Lemma toggleStaticState_rule_witness :
  log (toggleStaticState 480 freshFrame)
    = [SleepMap; SleepDisable; ScrollWheelZoomDisable; ToggleClassStatic true]
  /\ toggleStaticState 480 (toggleStaticState 480 freshFrame)
     = toggleStaticState 480 freshFrame
  /\ log (toggleStaticState 1280 (toggleStaticState 480 freshFrame))
     = [SleepMap; SleepDisable; ScrollWheelZoomDisable; ToggleClassStatic true;
        SleepEnable; ToggleClassStatic false]
  /\ _static (toggleStaticState 599 freshFrame) = Some true
  /\ _static (toggleStaticState 600 freshFrame) = Some false
  /\ wheelZoomEnabled true (log (toggleStaticState 1280 (toggleStaticState 480 freshFrame)))
     = wheelZoomEnabled true (log (toggleStaticState 480 freshFrame)).
Proof.
  destruct (toggleStaticState_rule 480 freshFrame)
    as (_ & _ & _ & Hidem & Henter & _).
  destruct (toggleStaticState_rule 1280 (toggleStaticState 480 freshFrame))
    as (_ & _ & _ & _ & _ & Hleave & _ & _ & _ & Hwheel & _).
  destruct (toggleStaticState_rule 599 freshFrame) as (_ & H599 & _).
  destruct (toggleStaticState_rule 600 freshFrame) as (_ & H600 & _).
  split; [apply Henter; [discriminate | reflexivity]|].
  split; [exact Hidem|].
  split; [apply Hleave; [discriminate | reflexivity]|].
  split; [exact H599|]. split; [exact H600|].
  apply Hwheel; [discriminate | reflexivity].
Defined.

(** The claim C6 as it is written fails where a map that went static
    becomes interactive again: the calls of [toggleStaticState] are then
    [sleep.enable()] and the class toggle, none of them on wheel zoom, which
    the static branch had disabled and which stays disabled. *)
Lemma entering_interactive_keeps_wheel_zoom_disabled :
  let static := toggleStaticState 480 freshFrame in
  let interactive := toggleStaticState 1280 static in
  _static static = Some true
  /\ _static interactive = Some false
  /\ log static = [SleepMap; SleepDisable; ScrollWheelZoomDisable; ToggleClassStatic true]
  /\ log interactive = (log static ++ [SleepEnable; ToggleClassStatic false])%list
  /\ existsb onScrollWheelZoom [SleepEnable; ToggleClassStatic false] = false
  /\ wheelZoomEnabled true (log static) = false
  /\ wheelZoomEnabled true (log interactive) = false.
Proof. repeat split. Qed.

- Exercise
Line by line, retype all the entries exactly as they are shown.

- Exercise result
Lemma toggleStaticState_rule_witness :
  log (toggleStaticState 480 freshFrame)
    = [SleepMap; SleepDisable; ScrollWheelZoomDisable; ToggleClassStatic true]
  /\ toggleStaticState 480 (toggleStaticState 480 freshFrame)
     = toggleStaticState 480 freshFrame
  /\ log (toggleStaticState 1280 (toggleStaticState 480 freshFrame))
     = [SleepMap; SleepDisable; ScrollWheelZoomDisable; ToggleClassStatic true;
        SleepEnable; ToggleClassStatic false]
  /\ _static (toggleStaticState 599 freshFrame) = Some true
  /\ _static (toggleStaticState 600 freshFrame) = Some false
  /\ wheelZoomEnabled true (log (toggleStaticState 1280 (toggleStaticState 480 freshFrame)))
     = wheelZoomEnabled true (log (toggleStaticState 480 freshFrame)).
Proof.
  destruct (toggleStaticState_rule 480 freshFrame)
    as (_ & _ & _ & Hidem & Henter & _).
  destruct (toggleStaticState_rule 1280 (toggleStaticState 480 freshFrame))
    as (_ & _ & _ & _ & _ & Hleave & _ & _ & _ & Hwheel & _).
  destruct (toggleStaticState_rule 599 freshFrame) as (_ & H599 & _).
  destruct (toggleStaticState_rule 600 freshFrame) as (_ & H600 & _).
  split; [apply Henter; [discriminate | reflexivity]|].
  split; [exact Hidem|].
  split; [apply Hleave; [discriminate | reflexivity]|].
  split; [exact H599|]. split; [exact H600|].
  apply Hwheel; [discriminate | reflexivity].
Defined.

(** The claim C6 as it is written fails where a map that went static
    becomes interactive again: the calls of [toggleStaticState] are then
    [sleep.enable()] and the class toggle, none of them on wheel zoom, which
    the static branch had disabled and which stays disabled. *)
Lemma entering_interactive_keeps_wheel_zoom_disabled :
  let static := toggleStaticState 480 freshFrame in
  let interactive := toggleStaticState 1280 static in
  _static static = Some true
  /\ _static interactive = Some false
  /\ log static = [SleepMap; SleepDisable; ScrollWheelZoomDisable; ToggleClassStatic true]
  /\ log interactive = (log static ++ [SleepEnable; ToggleClassStatic false])%list
  /\ existsb onScrollWheelZoom [SleepEnable; ToggleClassStatic false] = false
  /\ wheelZoomEnabled true (log static) = false
  /\ wheelZoomEnabled true (log interactive) = false.
Proof. repeat split. Qed.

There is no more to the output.